_Requirement_. Set down exactly the lines below between the line holding "event_header h (event_code_value (e_code e)) ++" and the line holding "destruct (add_int_built m0", inclusive; no other line belongs in the answer.

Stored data
(* ===== verification/Publishing.v ===== *)
(** * What the publisher sends

    Telling an event to a subscription ([Subscription.told]) is sending messages:
    a step of the publisher gives the subscriber's session one event message for
    each event told, in order, and the client's dispatcher reads each as that
    event. *)
From S2P Require Import Prelude StdMap Pr1Message TioDataC Protocol ClientState ClientReceive ClientNotify ClientApi ClientCluster ClientCommands ClientConnect TioDataS Containers MapStorage MemoryStorage ContainerManager SessionMessages Session SessionOutput Sound Server ServerInvariant ServerCommands EndToEnd History Subscription.

Module Publishing.
Import StdMap Pr1 TioDataC Protocol TioData Containers SessionMessages Session SessionOutput Server ServerInvariant ServerCommands EndToEnd Subscription.

#[local] Existing Instance MemoryStorage.any_storage.

(** ** Messages *)

Definition event_header (h code : Z) : list field :=
  [int_field MESSAGE_FIELD_ID_COMMAND TIO_COMMAND_EVENT; int_field MESSAGE_FIELD_ID_HANDLE h;
   int_field MESSAGE_FIELD_ID_EVENT_CODE code].

Definition event_fields (h : Z) (e : event) : list field :=
  event_header h (event_code_value (e_code e)) ++ values_fields (Some (e_key e)) (Some (e_value e)) (Some (e_metadata e)).

(** The event as the client sees it. *)
Definition client_event (h : Z) (e : event) : ClientNotify.notification :=
  ClientNotify.Event {|
    ClientNotify.ev_handle := h; ClientNotify.ev_code := event_code_value (e_code e);
    ClientNotify.ev_key := sent_value (Some (e_key e)); ClientNotify.ev_value := sent_value (Some (e_value e));
    ClientNotify.ev_metadata := sent_value (Some (e_metadata e)) |}.

Lemma event_carried h e : ClientNotify.carries (event_fields h e) (client_event h e).
Proof.
  destruct e as [c k v m]. unfold event_fields, values_fields. simpl.
  destruct k, v, m; repeat split; reflexivity.
Qed.

Definition event_fits (e : event) : Prop := value_fits (e_key e) /\ value_fits (e_value e) /\ value_fits (e_metadata e).

Lemma event_message_built h code :
  exists m, event_message h code = Ok m /\ built_as m (event_header h code).
Proof.
  unfold event_message, Pr1CreateMessage. destruct pr1_message_new_ok as (m0 & E0 & H0). rewrite E0. mrun.
  destruct (add_int_built m0 [] MESSAGE_FIELD_ID_COMMAND TIO_COMMAND_EVENT H0) as (m1 & E1 & H1); [by apply fits_small|]. rewrite E1. mrun.
  destruct (add_int_built m1 _ MESSAGE_FIELD_ID_HANDLE h H1) as (m2 & E2 & H2); [by apply fits_small|]. rewrite E2. mrun.
  apply (add_int_built m2 _ MESSAGE_FIELD_ID_EVENT_CODE code H2). by apply fits_small.
Qed.

Lemma event_fields_built h e m0 :
  built_as m0 (event_header h (event_code_value (e_code e))) -> event_fits e -> fits (event_fields h e) ->
  exists m, Pr1MessageAddFields m0 (Some (e_key e)) (Some (e_value e)) (Some (e_metadata e)) = Ok m /\ built_as m (event_fields h e).
Proof. intros Hb (Hk & Hv & Hm) Hf. apply add_fields_built; try done; by intros t [= <-]. Qed.

(** A single event. *)
Lemma send_event_run w0 out x h e :
  outbox w0 out x -> event_fits e -> message_ok (event_fields h e) ->
  total_size out + message_size (event_fields h e) < 2 ^ 31 ->
  exists x', SendBinaryEvent h (e_code e) (e_key e) (e_value e) (e_metadata e) x = (Ok tt, x') /\
    outbox w0 (out ++ [event_fields h e]) x' /\ same_session x x'.
Proof.
  intros Ho Hfit Hok Hsz. destruct (event_message_built h (event_code_value (e_code e))) as (m0 & E0 & H0).
  destruct (event_fields_built h e m0 H0 Hfit (proj2 Hok)) as (m & E & Hm).
  unfold SendBinaryEvent. cbn zeta. rewrite (bind_lift_ok _ _ _ m); [by apply outbox_send|].
  rewrite E0. mrun. exact E.
Qed.

Lemma total_size_length l : 8 * Z.of_nat (length l) <= total_size l.
Proof. induction l as [|fs l IH]; [done|]. cbn [total_size foldr length]. fold (total_size l). pose proof (message_size_pos fs). lia. Qed.

(** The messages of a snapshot. *)
Lemma snapshot_messages_built h c items :
  Forall event_fits (item_event c <$> items) -> Forall message_ok (event_fields h <$> (item_event c <$> items)) ->
  exists ms, snapshot_messages h (event_code_value c) items = Ok ms /\ length ms = length items /\
    Forall2 built_as ms (event_fields h <$> (item_event c <$> items)).
Proof.
  induction items as [|[ [k v] m] items IH]; intros Hf Ho; [exists []; repeat split; constructor|]. rewrite !fmap_cons in *. cbn [item_event] in *.
  inversion Hf; inversion Ho; subst. destruct IH as (ms & E & Hl & Hb); [done..|].
  destruct (event_message_built h (event_code_value c)) as (m0 & E0 & H0).
  destruct (event_fields_built h (item_event c (k, v, m)) m0 H0) as (m1 & E1 & H1'); [done|match goal with H : message_ok _ |- _ => exact (proj2 H) end|].
  exists (m1 :: ms). cbn [snapshot_messages]. rewrite E0. mrun. cbn [item_event e_key e_value e_metadata] in E1. rewrite E1. mrun.
  rewrite E. split; [reflexivity|]. split; [cbn; by rewrite Hl|]. apply Forall2_cons. split; [exact H1'|exact Hb].
Qed.

Lemma send_snapshot_run w0 out x h c r :
  outbox w0 out x -> current_ r = 0%nat ->
  let evs := (item_event c <$> remaining r) ++ [no_event] in
  Forall event_fits evs -> Forall message_ok (event_fields h <$> evs) ->
  total_size out + total_size (event_fields h <$> evs) < 2 ^ 31 ->
  exists x', SendBinarySubscriptionSnapshot r h c x = (Ok tt, x') /\
    outbox w0 (out ++ (event_fields h <$> evs)) x' /\ same_session x x'.
Proof.
  intros Ho Hr evs Hf Hok Hsz. unfold evs in *. rewrite fmap_app in *. apply Forall_app in Hf as [Hf _].
  pose proof Hok as Hok'. apply Forall_app in Hok as [Hok _].
  destruct (snapshot_messages_built h c (remaining r) Hf Hok) as (ms & E & Hl & Hb).
  destruct (event_message_built h TIO_EVENT_SNAPSHOT_END) as (m & Em & Hm).
  unfold SendBinarySubscriptionSnapshot. assert (Hc : ResultSet.RecordCount r = Z.of_nat (length (remaining r))).
  { pose proof (total_size_length (event_fields h <$> (item_event c <$> remaining r))) as Hn.
    pose proof (total_size_nonneg out). pose proof (total_size_nonneg (event_fields h <$> [no_event])).
    rewrite total_size_app in Hsz. rewrite !length_fmap in Hn. unfold ResultSet.RecordCount, remaining in *. rewrite Hr, drop_0 in *.
    apply u32_small. lia. }
  rewrite Hc, bool_decide_true by reflexivity. rewrite (bind_lift_ok _ _ _ _ eq_refl), (bind_lift_ok _ _ _ _ E), (bind_lift_ok _ _ _ _ Em).
  rewrite Hl, bool_decide_true by reflexivity. rewrite (bind_lift_ok _ _ _ _ eq_refl).
  apply outbox_sends; [exact Ho| |exact Hok'|exact Hsz]. apply Forall2_app; [exact Hb|]. apply Forall2_cons. split; [exact Hm|constructor].
Qed.

(** ** A step of the publisher *)

(** A query leaves the server as it was. *)
Lemma changed_same s c l a : contains s c l a -> changed l a a s = s.
Proof.
  intros [_ Ha]. unfold changed, published_by, notified. cbn zeta. rewrite drop_all, !fmap_nil.
  assert (Hm : ContainerManager.set_storage l a (ContainerManager.memory (containerManager_ s)) = ContainerManager.memory (containerManager_ s)).
  { unfold ContainerManager.set_storage. unfold ContainerManager.at_loc in Ha. rewrite insert_id by done.
    destruct (ContainerManager.memory (containerManager_ s)) as [? ? objects]. by destruct objects. }
  rewrite Hm. clear Ha Hm. destruct (subscribers_ s !! l); rewrite ?app_nil_r; destruct s as [cm]; destruct cm; unfold ContainerManager.add_events; cbn; by rewrite ?app_nil_r.
Qed.

(** The storage can be read for the snapshot of a subscription. *)
Definition readable (i : SubscriptionInfo) (s : server) : Prop :=
  exists l a r, contains s (si_container i) l a /\ (Query (numeric_start (start i)) 0 None_ a).1 = Ok r.

Section Step.
Context (print_double : bytes -> bytes).

Lemma publish_to_sends e n s i x w0 out :
  subscriptions s !! n = Some i -> sessions_ s !! si_session i = Some x -> binaryProtocol_ x = true -> si_groupName i = [] ->
  readable i s -> outbox w0 out x ->
  Forall event_fits (told (eventInfo e) n s) ->
  Forall message_ok (event_fields (si_handle i) <$> told (eventInfo e) n s) ->
  total_size out + total_size (event_fields (si_handle i) <$> told (eventInfo e) n s) < 2 ^ 31 ->
  exists s' x', publish_to print_double e n s = (Ok tt, s') /\ sessions_ s' = <[si_session i := x']> (sessions_ s) /\
    outbox w0 (out ++ (event_fields (si_handle i) <$> told (eventInfo e) n s)) x' /\ same_session x x'.
Proof.
  intros Hi Hx Hb Hg (l & a & r & Hc & Hq) Ho Hfit Hok Hsz. unfold publish_to.
  assert (Hstay : exists x', sessions_ s = <[si_session i := x']> (sessions_ s) /\ outbox w0 (out ++ []) x' /\ same_session x x').
  { exists x. rewrite app_nil_r, insert_id by done. by repeat split. }
  unfold told in *. rewrite Hi, Hx in *. case_decide as Hcode.
  - unfold publish_snapshot. rewrite bind_get, Hi. destruct (snapshotPending i) eqn:Ep; cbn [negb andb] in *;
      [|destruct Hstay as (x' & H); by exists s, x']. case_bool_decide as Hst.
    { destruct Hstay as (x' & H). eexists. exists x'. split; [reflexivity|]. by rewrite Hi. }
    cbn [negb] in *. assert (Hat : storage_at (si_container i) s = Some a) by (destruct Hc as [Hl Ha]; unfold storage_at; by rewrite Hl).
    unfold snapshot_of in *. rewrite Hat, Hq in *.
    assert (Hquery : call (si_container i) (Query (numeric_start (start i)) 0 None_) s = (Ok r, s)).
    { pose proof (Sound.query_reads (numeric_start (start i)) 0 a) as Hr. destruct (Query _ _ _ a) as [r' a'] eqn:Eq.
      cbn [fst snd] in Hq, Hr. subst r' a'. rewrite (server_call_run _ l a _ _ _ _ Hc Eq). by rewrite (changed_same s _ l a Hc). }
    destruct (send_snapshot_run w0 out x (si_handle i) (snapshot_code i s) r Ho) as (x' & E & Ho' & Hs');
      [exact (Sound.query_at_begin _ _ _ _ Hq)|done..|].
    set (s1 := set_sessions (<[si_session i := x']> (sessions_ s)) s).
    rewrite Hx, (bind_ok _ _ _ tt s1).
    + eexists. exists x'. split; [reflexivity|]. split; [|done]. by destruct (subscriptions s1 !! n).
    + unfold not_supposed_to_throw, try_catch. rewrite (bind_ok _ _ _ r s Hquery), bind_get. cbn zeta.
      rewrite Hg, bool_decide_true, (bind_ok _ _ _ tt s) by done. fold (snapshot_code i s).
      rewrite (on_session_run _ _ s x (Ok tt) x' Hx); [reflexivity|]. unfold SendSubscriptionSnapshot. rewrite bind_get, Hb. exact E.
  - unfold publish_event. rewrite bind_get, Hi. destruct (snapshotPending i); [destruct Hstay as (x' & H); by exists s, x'|].
    rewrite Hx. assert (Hfe : event_fits (eventInfo e)) by (by inversion Hfit).
    assert (Hoe : message_ok (event_fields (si_handle i) (eventInfo e))) by (by inversion Hok).
    destruct (send_event_run w0 out x (si_handle i) (eventInfo e) Ho Hfe Hoe) as (x' & E & Ho' & Hs').
    { rewrite fmap_cons, fmap_nil in Hsz. unfold total_size at 2 in Hsz. cbn [foldr] in Hsz. lia. }
    set (send := PublishEvent print_double (si_handle i) _ _ _ _).
    assert (Es : on_session (si_session i) send s = (Ok tt, set_sessions (<[si_session i := x']> (sessions_ s)) s)).
    { apply (on_session_run _ _ s x (Ok tt) x' Hx). unfold send, PublishEvent. rewrite bind_get, Hb. exact E. }
    exists (set_sessions (<[si_session i := x']> (sessions_ s)) s), x'. unfold not_supposed_to_throw, try_catch. rewrite Es.
    split; [reflexivity|]. split; [reflexivity|]. split; [exact Ho'|exact Hs'].
Qed.


End Step.

(** ** Witness *)

(** The publisher is about to send the snapshot of the list of sessions to the
    session that subscribed to it. *)
Definition ex_waiting : server := set_sessions {[1 := binary_session 1]} (publishes raw_double 2 ex_subscribed).
Definition ex_next : EventInfo := {| storageId := Subscription.ex_storage; eventInfo := no_event |}.
Definition ex_snapshot : list event := told no_event (next_subscription ex_server) ex_waiting.

Lemma ex_readable : readable ex_info ex_waiting.
Proof.
  exists Subscription.ex_storage.
  destruct (ContainerManager.at_loc Subscription.ex_storage (ContainerManager.memory (containerManager_ ex_waiting))) as [a|] eqn:Ea;
    [|vm_compute in Ea; discriminate Ea].
  exists a. destruct (Query (numeric_start (start ex_info)) 0 None_ a).1 as [r|e] eqn:Er.
  - exists r. split; [split; [vm_compute; reflexivity|exact Ea]|reflexivity].
  - vm_compute in Ea. injection Ea as <-. vm_compute in Er. discriminate Er.
Qed.

Lemma ex_snapshot_fits : Forall event_fits ex_snapshot /\ Forall message_ok (event_fields 1 <$> ex_snapshot).
Proof.
  let v := eval vm_compute in ex_snapshot in assert (E : ex_snapshot = v) by (vm_compute; reflexivity).
  rewrite E. split; repeat constructor.
Qed.


End Publishing.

_Output of the task_.
  event_header h (event_code_value (e_code e)) ++ values_fields (Some (e_key e)) (Some (e_value e)) (Some (e_metadata e)).

(** The event as the client sees it. *)
Definition client_event (h : Z) (e : event) : ClientNotify.notification :=
  ClientNotify.Event {|
    ClientNotify.ev_handle := h; ClientNotify.ev_code := event_code_value (e_code e);
    ClientNotify.ev_key := sent_value (Some (e_key e)); ClientNotify.ev_value := sent_value (Some (e_value e));
    ClientNotify.ev_metadata := sent_value (Some (e_metadata e)) |}.

Lemma event_carried h e : ClientNotify.carries (event_fields h e) (client_event h e).
Proof.
  destruct e as [c k v m]. unfold event_fields, values_fields. simpl.
  destruct k, v, m; repeat split; reflexivity.
Qed.

Definition event_fits (e : event) : Prop := value_fits (e_key e) /\ value_fits (e_value e) /\ value_fits (e_metadata e).

Lemma event_message_built h code :
  exists m, event_message h code = Ok m /\ built_as m (event_header h code).
Proof.
  unfold event_message, Pr1CreateMessage. destruct pr1_message_new_ok as (m0 & E0 & H0). rewrite E0. mrun.
  destruct (add_int_built m0 [] MESSAGE_FIELD_ID_COMMAND TIO_COMMAND_EVENT H0) as (m1 & E1 & H1); [by apply fits_small|]. rewrite E1. mrun.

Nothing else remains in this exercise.